Indicator j to the fourth rank linkage degree:

$${\mathsf{\mu }}_{\mathrm{j}}\left(4\right)=\left\{\begin{array}{ll}-1& {\mathrm{s}}_{0\mathrm{j}}\le {\mathrm{r}}_{\mathrm{j}}\le {\mathrm{s}}_{2\mathrm{j}}\\ 1-{\displaystyle \frac{2\left({\mathrm{s}}_{3\mathrm{j}}-{\mathrm{r}}_{\mathrm{j}}\right)}{{\mathrm{s}}_{3\mathrm{j}}-{\mathrm{s}}_{2\mathrm{j}}}}& {\mathrm{s}}_{2\mathrm{j}}<{\mathrm{r}}_{\mathrm{j}}\le {\mathrm{s}}_{3\mathrm{j}}\\ 1& {\mathrm{s}}_{3\mathrm{j}}<{\mathrm{r}}_{\mathrm{j}}\le {\mathrm{s}}_{4\mathrm{j}}\\ 1-{\displaystyle \frac{2\left({\mathrm{r}}_{\mathrm{j}}-{\mathrm{s}}_{4\mathrm{j}}\right)}{{\mathrm{s}}_{5\mathrm{j}}-{\mathrm{s}}_{4\mathrm{j}}}}& {\mathrm{s}}_{4\mathrm{j}}<{\mathrm{r}}_{\mathrm{j}}\le {\mathrm{s}}_{5\mathrm{j}}\end{array}\right.$$

(21)

Indicator j to the fifth rank linkage degree:

$${\mathsf{\mu }}_{\mathrm{j}}\left(5\right)=\left\{\begin{array}{ll}-1& {\mathrm{s}}_{0\mathrm{j}}\le {\mathrm{r}}_{\mathrm{j}}\le {\mathrm{s}}_{3\mathrm{j}}\\ 1-{\displaystyle \frac{2\left({\mathrm{s}}_{4\mathrm{j}}-{\mathrm{r}}_{\mathrm{j}}\right)}{{\mathrm{s}}_{4\mathrm{j}}-{\mathrm{s}}_{3\mathrm{j}}}}& {\mathrm{s}}_{3\mathrm{j}}<{\mathrm{r}}_{\mathrm{j}}\le {\mathrm{s}}_{4\mathrm{j}}\\ 1& {\mathrm{s}}_{4\mathrm{j}}<{\mathrm{r}}_{\mathrm{j}}\le {\mathrm{s}}_{5\mathrm{j}}\end{array}\right.$$

(22)

2.

Risk level standard and classification

Citing the standard for classifying risk levels in the reference [31], experts and scholars have classified the risk level into five categories(Figure 5).

According to the risk classification standard, 20 experts were selected to score each index factor based on the evaluation index and the classification standard, and the scoring of the 20 experts was weighted (

Table 5. Water hazard risk indicator scores.

Evaluation Criteria	Indicator Score
Core take rate	4.1
Thickness of water-rich sandstone	3.6
Number of sandstone and mudstone interlayers	3.4
Sandstone lithological coefficient	4.3
Thickness ratio of brittle and plastic rocks	4.0

) so as to eliminate the difference of single subjective cognition and improve the accuracy of the scoring results. The final weighted average result was taken as the scoring value of the risk of sudden water.

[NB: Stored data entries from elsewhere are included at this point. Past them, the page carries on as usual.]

(* ===== verification/PoolThms.v ===== *)
(** * The block pool: its invariant and its theorems

    [pool_ok] ties the list of the pool to the items of the world.  The operations
    are gathered in [op]; [reaches] are the pools the valid operations lead to. *)

From S2P Require Import CLib RzbList RzbListProps ListM Hash LibUuid Uuids Ntlv Blocks BlockPool BlockPoolProps Prelude.

(** ** Items in the pool *)

Section Pool.
Context `{EVPLaws} `{LibUuidLaws}.
Implicit Types (p : Pool) (w : World) (x : BlockPoolItem).

(** A new event: an id, a block of length 0 and an open hash without data. *)
Definition fresh_event (t : Z) (e : Event) : Prop :=
  is_Some (e_pId e) /\ exists b h md, e_pBlock e = Some b /\ b_pId b = Some (mkBlockId (Some h) uuid_null 0) /\
    h_iType h = t /\ opened h md [].

Lemma Hash_Create_ensures t : ensures (Hash_Create t) (fun h => h_iType h = t /\ exists md, opened h md []).
Proof.
  assert (Hs : ensures (Hash_Create t) (fun _ => True)) by (unfold Hash_Create, Hash_Create_Type, Hash_Init_OpenSSL; repeat m_step; done).
  intros o. destruct (Hs o) as (r & o' & E & _). exists r, o'. split; [done|]. intros h ->.
  by apply Create_Type_opened in E.
Qed.

Lemma BlockId_Create_ensures t : ensures (BlockId_Create t)
  (fun id => exists h md, id = mkBlockId (Some h) uuid_null 0 /\ h_iType h = t /\ opened h md []).
Proof.
  unfold BlockId_Create, BlockId_Create_Shallow. eapply (ensures_bind _ _ (fun i => i = mkBlockId None uuid_null 0)).
  { m_step. by m_step. }
  intros ? ->. m_step; [apply Hash_Create_ensures|]. intros h (Ht & md & Ho). m_step. eauto 6.
Qed.

Lemma Block_Create_ensures t : ensures (Block_Create t)
  (fun b => exists h md, b_pId b = Some (mkBlockId (Some h) uuid_null 0) /\ h_iType h = t /\ opened h md []).
Proof.
  unfold Block_Create. m_step. m_step; [apply BlockId_Create_ensures|]. intros ? (h & md & -> & ?).
  m_step; [apply create_ensures|]. intros ? _. m_step. simpl. eauto.
Qed.

Lemma EventId_Create_ensures clock : ensures (EventId_Create clock) (fun _ => True).
Proof. unfold EventId_Create. m_step. destruct x. m_step. by m_step. Qed.

Lemma Event_Create_ensures clock t : ensures (Event_Create clock t) (fresh_event t).
Proof.
  unfold Event_Create. m_step. m_step; [apply EventId_Create_ensures|]. intros id _.
  m_step; [apply create_ensures|]. intros ntlv _. m_step; [apply Block_Create_ensures|].
  intros b (h & md & Hb & Ht & Ho). m_step. split; [done|]. simpl. eauto 7.
Qed.

(** ** The invariant of the pool *)

(** The list of the pool, as [BlockPool_Init] makes it. *)
Record pool_shape (l : List_t (fault + World) unit positive) : Prop := {
  ps_mode : l_mode l = LIST_MODE_GENERIC;
  ps_limit : l_limit l = 0;
  ps_cmp : l_cmp l = None;
  ps_destroy : l_destroy l = Some BlockPool_Delete;
  ps_lock : l_nodeLock l = Some (fun i => run_unit (BlockPool_Item_Lock i));
  ps_unlock : l_nodeUnlock l = Some (fun i => run_unit (BlockPool_Item_Unlock i))
}.

(** The list holds live items, each once. *)
Record pool_inv (P : BlockPoolItem -> Prop) p (xs : list positive) : Prop := {
  pi_list : exists l, sg_bpList p = Some l /\ pool_shape l /\ contents l xs;
  pi_nodup : NoDup xs;
  pi_live : Forall (fun i => is_Some (w_items (pool_world p) !! i)) xs;
  pi_world : world_inv P (pool_world p)
}.
Definition pool_ok p (xs : list positive) : Prop := pool_inv pitem_ok p xs.

Lemma po_world {P} p xs : pool_inv P p xs -> world_inv P (pool_world p).
Proof. by intros []. Qed.

Lemma pool_shape_meta l l' : meta l' = meta l -> pool_shape l -> pool_shape l'.
Proof. unfold meta. intros E []. split; congruence. Qed.

Lemma pool_shape_known l : pool_shape l -> known_mode l = true /\ is_stack l = false /\ at_limit l = false.
Proof. intros [Hm Hl _ _ _ _]. unfold known_mode, is_stack, at_limit. by rewrite Hm, Hl. Qed.

Definition empty_world (f : gmap string (list Z)) : World := mkWorld ∅ 0 [] f.

Lemma Init_ok f p : BlockPool_Init true true true (empty_world f) = (true, p) -> pool_ok p [].
Proof.
  intros [= <-]. split; [|constructor|constructor|].
  - eexists. split; [done|]. split; [done|]. eapply (Create_contents true true true LIST_MODE_GENERIC). reflexivity.
  - split; [done|done|]. apply map_Forall_empty.
Qed.

(** An item with a fresh event accounts for nothing. *)
Lemma new_item_ok t e ctx : fresh_event t e -> pitem_ok (mkBlockPoolItem BLOCK_POOL_STATUS_COLLECTING [] None ctx e).
Proof.
  intros (_ & b & h & md & Hb & Hid & _ & Ho). exists (mkBlockId (Some h) uuid_null 0), h.
  unfold item_id. simpl. rewrite Hb. simpl. split_and!; [done..|constructor|]. intros _. by exists md, [].
Qed.

Lemma world_inv_new (P : BlockPoolItem -> Prop) w i x : world_inv P w -> w_items w !! i = None -> P x -> bp_pData x = [] ->
  world_inv P (set_items w (<[i := x]> (w_items w))).
Proof.
  intros Hw Hi Hx Hd. split; simpl; [apply Hw| |].
  - rewrite pool_bytes_insert by done. unfold item_bytes. rewrite Hd. apply Hw.
  - apply map_Forall_insert_2; [done|apply Hw].
Qed.

(** A new item is collecting, without data, with the ids of the context. *)
Definition new_item cfg (ctx : RazorbackContext) x : Prop :=
  bp_iStatus x = BLOCK_POOL_STATUS_COLLECTING /\ bp_pData x = [] /\ bp_context x = ctx /\
  e_uuidApplicationType (bp_pEvent x) = ctx_uuidApplicationType ctx /\
  (exists id, e_pId (bp_pEvent x) = Some id /\ ei_uuidNuggetId id = ctx_uuidNuggetId ctx) /\
  exists h, item_id x = Some (mkBlockId (Some h) uuid_null 0) /\ h_iType h = HashType cfg.

Lemma CreateItem_run cfg clock push_ok o context p xs : pool_ok p xs ->
  exists r p', BlockPool_CreateItem cfg clock push_ok o context p = inr (r, p') /\
    match r with
    | None => p' = p
    | Some i =>
        exceeds (BlockPoolMaxItems cfg) (u64 (Z.of_nat (length xs))) = false /\
        w_items (pool_world p) !! i = None /\
        pool_ok p' (if push_ok then xs ++ [i] else xs) /\
        exists ctx x, context = Some ctx /\ new_item cfg ctx x /\
          pool_world p' = set_items (pool_world p) (<[i := x]> (w_items (pool_world p)))
    end.
Proof.
  intros [(l & El & Hsh & Hc) Hnd Hlive Hw]. unfold BlockPool_CreateItem.
  destruct context as [ctx|]; [|by eexists _, _]. rewrite El. unfold List_Length. rewrite (contents_length _ _ Hc).
  destruct (exceeds (BlockPoolMaxItems cfg) _) eqn:Hex; [by eexists _, _|].
  assert (He : ensures (alloc ;; e ← new_event cfg clock; alloc ;; mret e) (fresh_event (HashType cfg))).
  { m_step. m_step; [apply Event_Create_ensures|]. intros e He. m_step. by m_step. }
  destruct (He o) as (r & o' & -> & Hr). destruct r as [e|]; [|by eexists _, _]. specialize (Hr e eq_refl).
  pose proof Hr as ([id Hid] & b & h & md & Hb & Hbid & Ht & Ho). rewrite Hid.
  set (i := fresh _). set (x := mkBlockPoolItem _ _ _ _ _).
  assert (Hi : w_items (pool_world p) !! i = None) by (apply not_elem_of_dom, is_fresh).
  assert (Hx : pitem_ok x) by (apply (new_item_ok (HashType cfg)); split; [done|]; eauto 7).
  assert (Hpush : exists l', List_Push push_ok (Some l) i = Some (push_ok, Some l') /\ pool_shape l' /\
    contents l' (if push_ok then xs ++ [i] else xs)).
  { destruct (pool_shape_known l Hsh) as (Hk & Hs & Hl). destruct push_ok.
    - destruct (Push_ok l xs i Hc Hl Hk) as (l' & E & Hme & _ & Hc'). rewrite Hs in Hc'.
      exists l'. split_and!; [done|by eapply pool_shape_meta|done].
    - exists l. by rewrite Push_refused. }
  destruct Hpush as (l' & -> & Hsh' & Hc'). eexists _, _. split; [done|].
  split_and!; [done|done| |].
  2: { exists ctx, x. split_and!; [done| |done]. split_and!; [done..| |]; simpl; [eauto|].
       exists h. unfold item_id. simpl. by rewrite Hb. }
  assert (Hxs : i ∉ xs).
  { intros Hin. rewrite Forall_forall in Hlive. destruct (Hlive i Hin) as [? ?]. congruence. }
  assert (Hlive' : Forall (fun j => is_Some (<[i := x]> (w_items (pool_world p)) !! j)) xs).
  { eapply Forall_impl; [exact Hlive|]. intros j Hj. simpl. by apply lookup_insert_is_Some'; right. }
  split; simpl; [eauto| | |by apply world_inv_new].
  - destruct push_ok; [|done]. apply NoDup_app. split_and!; [done| |apply NoDup_singleton]. set_solver.
  - destruct push_ok; [|done]. apply Forall_app. split; [done|]. constructor; [|done]. by rewrite lookup_insert_eq.
Qed.

(** ** Iteration *)

Lemma pool_locks w i x : w_items w !! i = Some x -> w_held w = [] ->
  run_unit (BlockPool_Item_Lock i) (inr w) = inr (set_held w [Some i]) /\
  run_unit (BlockPool_Item_Unlock i) (inr (set_held w [Some i])) = inr w.
Proof.
  intros Hi Hh. simpl. rewrite (item_lock_run i x w) by done.
  rewrite (item_unlock_run i x (set_held w [Some i])) by done. split; [done|]. f_equal. by destruct w; simpl in *; subst.
Qed.

(** An operation that leaves the world alone is run on every item, locked. *)
Lemma scan_pool {U} (op : positive -> U -> fault + World -> option (Z * U * (fault + World))) (rm : positive -> bool)
    (f : positive -> U -> U) w xs : w_held w = [] -> Forall (fun i => is_Some (w_items w !! i)) xs ->
  (forall i u, is_Some (w_items w !! i) -> op i u (inr (set_held w [Some i])) =
     Some (if rm i then LIST_EACH_REMOVE else LIST_EACH_OK, f i u, inr (set_held w [Some i]))) ->
  forall u, spec.scan op (Some (fun i => run_unit (BlockPool_Item_Lock i))) (Some (fun i => run_unit (BlockPool_Item_Unlock i)))
    xs u (inr w) true = Some (true, map rm xs, foldl (fun u i => f i u) u xs, inr w).
Proof.
  intros Hh Hl Hop. induction Hl as [|i xs [x Hi] _ IH]; intros u; [done|]. cbn [spec.scan run_callback].
  destruct (pool_locks w i x Hi Hh) as [-> Hun]. rewrite Hop by done. cbn [mbind option_bind]. rewrite Hun.
  destruct (rm i) eqn:E; cbn [Z.eqb]; simpl; rewrite IH; simpl; by rewrite E.
Qed.

Lemma filter_one (i : positive) xs : NoDup xs -> i ∈ xs -> filter (fun y => bool_decide (y = i) = true) xs = [i].
Proof.
  induction 1 as [|y xs Hy _ IH]; intros Hin; [set_solver|]. rewrite filter_cons.
  destruct (decide (y = i)) as [->|Hne].
  - rewrite decide_True by (by rewrite bool_decide_eq_true_2). f_equal. clear IH Hin.
    induction xs as [|z xs IH]; [done|]. rewrite filter_cons, decide_False; [apply IH; set_solver|].
    rewrite bool_decide_eq_false_2; [done|]. set_solver.
  - rewrite decide_False by (by rewrite bool_decide_eq_false_2). apply IH. set_solver.
Qed.

Lemma filter_none (i : positive) xs : i ∉ xs -> filter (fun y => bool_decide (y = i) = true) xs = [].
Proof.
  induction xs as [|z xs IH]; [done|]. intros Hn. rewrite filter_cons, decide_False; [apply IH; set_solver|].
  rewrite bool_decide_eq_false_2; [done|]. set_solver.
Qed.

(** The world without an item. *)
Definition without w (i : positive) x : World :=
  mkWorld (delete i (w_items w)) (u64 (w_size w - item_bytes x)) []
    (foldl (fun f d => unlinked d f) (w_files w) (bp_pData x)).

Lemma Delete_run (P : BlockPoolItem -> Prop) w i x : world_inv P w -> w_items w !! i = Some x -> BlockPool_Delete i (inr w) = inr (without w i x).
Proof.
  intros Hw Hi. unfold BlockPool_Delete, run_unit, BlockPool_DestroyItemData. pm (load_run i x w Hi).
  destruct (DestroyItemDataList_run (bp_pData x) w (wo_held _ Hw) (wo_width _ Hw)) as (f & E & ->). pm E. done.
Qed.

The scoring results in Table 5 show that the sandstone lithology coefficient index scores the highest value, so it has the greatest influence on the water-richness of the roof, while the number of sandstone mudstone interlayers has the smallest influence.

The steps of the evaluation are as follows in Figure 6:

Establish the set of grade evaluation standards and the evaluation indexes for the water-enrichment grade of coal seam roofs. Determine the degree of single exponential correlation between the index values and the extent of damage to the mine roof based on the degree of set fuzzy correlation. Then, combine the weights of each index factor to determine the relative difference between the samples and the grading criterion k. The relative affiliation degree of the level k to which the sample belongs is found by constructing the relative difference degree of the variable fuzzy set variables. The evaluation level for the relative affiliation degree is determined, along with the grade eigenvalues of the evaluation level. A quantitative description of the mine’s classification into a particular level and its associated risk level are provided.

4.2.3. Comprehensive Evaluation Results

Table 6. Connectedness Calculation Results.

Evaluation Indicators	Evaluation Level
	Low Risk	Low Risk	Medium Risk	Higher Risk	High Risk
Core take rate	−0.2261	0.1243	0.2261	−0.1244	−0.2261
Thickness of water-rich sandstone	−0.2071	−0.0695	0.2071	0.0695	−0.2071
Number of sandstone-mudstone interbedded layers	−0.0198	0.2642	0.0198	−0.2642	−0.2642
Sandstone lithological coefficient	−0.0195	0.1485	0.0195	−0.1485	−0.1485
Thickness ratio of brittle and plastic rocks	0.0222	0.1541	−0.0222	−0.1541	−0.1541

and

Table 7. Comprehensive linkage and evaluation results.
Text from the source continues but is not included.